Clinical and molecular links between chronic systemic inflammation and structural damage in axial spondyloarthritis

Background
Structural damage in axial spondyloarthritis (axSpA) is closely linked to chronic inflammation, yet the underlying mechanisms remain incompletely understood. For that reason, we investigated the relationship between persistent systemic inflammation and radiographic damage in axSpA and characterized the associated molecular and cellular pathways.

Methods
A retrospective registry of 238 axSpA patients was stratified by C-reactive protein (CRP) trajectory over the last 5 years into non-persistent, intermediate, and persistent inflammation groups. Radiographic damage, serum bone metabolism markers, and proteomic profiles (Olink 184-protein panel) were assessed. In vitro assays in SaOS-2 osteoblast-like cells evaluated functional responses to CDCP1, CRP, and patient serum.

Results
Persistent inflammation was observed in 25.2% of patients and was independently associated with greater radiographic damage, including higher total and lumbar mSASSS scores and syndesmophyte counts. Proteomic analysis revealed a distinct inflammatory signature in persistently inflamed patients, marked by elevated levels of MMP9, IL-6, CDCP1, and neutrophil-related proteins. CDCP1 strongly correlated with radiographic damage and bone turnover markers. Functional assays showed that CDCP1 and CRP modulate osteoblast gene expression, promoting osteogenic and inflammatory pathways in a dose-dependent manner.
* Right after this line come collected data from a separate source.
(* ===== verification/Install.v ===== *)
(** * The installation of a project ([operations/install/project_install/])

    The plan, the scenario, the resolution, the store, the lockfile, the manifest,
    the links, the patches, the scripts and the saved state, in the order of the
    code, over the world of [World].  Output on the terminal is left out, but for
    the list of changes; so is the time the installation took. *)
From S2P Require Import Prelude.
From S2P Require Import BTree.
From S2P Require Import Text.
From S2P Require Import Errors.
From S2P Require Import Types.
From S2P Require Import Paths.
From S2P Require Import Specs.
From S2P Require Import Crates.
From S2P Require Import Peers.
From S2P Require Import Lockfile.
From S2P Require Import Resolver.
From S2P Require Import Roots.
From S2P Require Import Config.
From S2P Require Import Store.
From S2P Require Import Patches.
From S2P Require Import Scripts.
From S2P Require Import Linker.
From S2P Require Import Sharing.
From S2P Require Import Layout.
From S2P Require Import InstallState.
From S2P Require Import Residency.
From S2P Require Import Discovery.
From S2P Require Import Importers.
From S2P Require Import Scenario.
From S2P Require Import Plan.
From S2P Require Import World.
From S2P Require Import LinkFs.
From S2P Require Import LinkStore.

(** [state.rs] *)
Record ResolvedInstall := {
  ri_scenario : InstallScenario;
  ri_graph : ResolutionGraph;
  ri_store_paths : gmap PackageId string;
  ri_integrity_state : option IntegrityState;
  ri_wrote_lockfile : bool;
  ri_hot_install_state_current : bool;
}.
(** X9.  The raw status exception never leaves the error translator: when
    it raises, the status is not 2xx, the caller's dict is untouched, and
    the error is the domain error with the status exception of that
    response as its cause, or the decoding error of the body. *)
Theorem translator_errors response w w' e :
  ServingAPI._check_http_error response w = (w', inl e)
  \/ AsyncServingAPI._check_http_error response w = (w', inl e) ->
  ~ (200 <= status_code response <= 299)%Z
  /\ data w' = data w
  /\ ((exists msg, e = APIError msg (HTTPStatusError response))
      \/ (e = UnicodeDecodeError /\ status_code response <> 404%Z
          /\ valid_utf8 (map Byte.to_N (resp_body response)) = false)).
Proof.
  rewrite sync_check_http_error_run, async_check_http_error_run.
  intros Ht. assert (Ht' : translated response w = (w', inl e)) by tauto.
  clear Ht. revert Ht'. unfold translated.
  destruct (is_success response) eqn:Hs; [discriminate|].
  assert (H2xx : ~ (200 <= status_code response <= 299)%Z).
  { intros Hr. apply is_success_2xx in Hr. congruence. }
  destruct (status_code response =? 404)%Z eqn:H404.
  - intros [= <- <-]. eauto.
  - unfold utf8_decode.
    destruct (valid_utf8 (map Byte.to_N (resp_body response))) eqn:Hv;
      intros [= <- <-]; (split; [done|]); (split; [done|]).
    + eauto.
    + right. apply Z.eqb_neq in H404. done.
Qed.

(** X11.  An executor never changes a payload field other than ["model"],
    whatever the outcome; and when its checks fail it leaves ["model"]
    alone as well. *)
Theorem payload_frame self (stream : bool) model w (k : string) :
  k <> "model" ->
  data (fst (ServingAPI._request self stream model w)) !! k = data w !! k
  /\ data (fst (AsyncServingAPI._request self stream model w)) !! k = data w !! k.
Proof.
  intros Hk. rewrite sync_request_run, async_request_run. split.
  - destruct (ServingAPI.check_preconditions self model) as [e|[]]; [done|].
    rewrite performed_data. by apply lookup_insert_ne.
  - destruct (AsyncServingAPI.check_preconditions self model) as [e|[]]; [done|].
    rewrite performed_data. by apply lookup_insert_ne.
Qed.
End Calls.

(** ** The path, for every object *)

Section PathOfEveryObject.
Context `{Collaborators}.
Implicit Types (self : BaseAPI.t).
Moreover, serum from persistently inflamed axSpA patients induced osteogenic remodeling in vitro.

Conclusion
Persistent systemic inflammation in axSpA is a key independent driver of structural damage and is linked to a distinct proteomic and functional signature involving neutrophil activation and bone remodeling. CDCP1 may serve as a potential biomarker and mediator of inflammation-driven osteoproliferation in axSpA.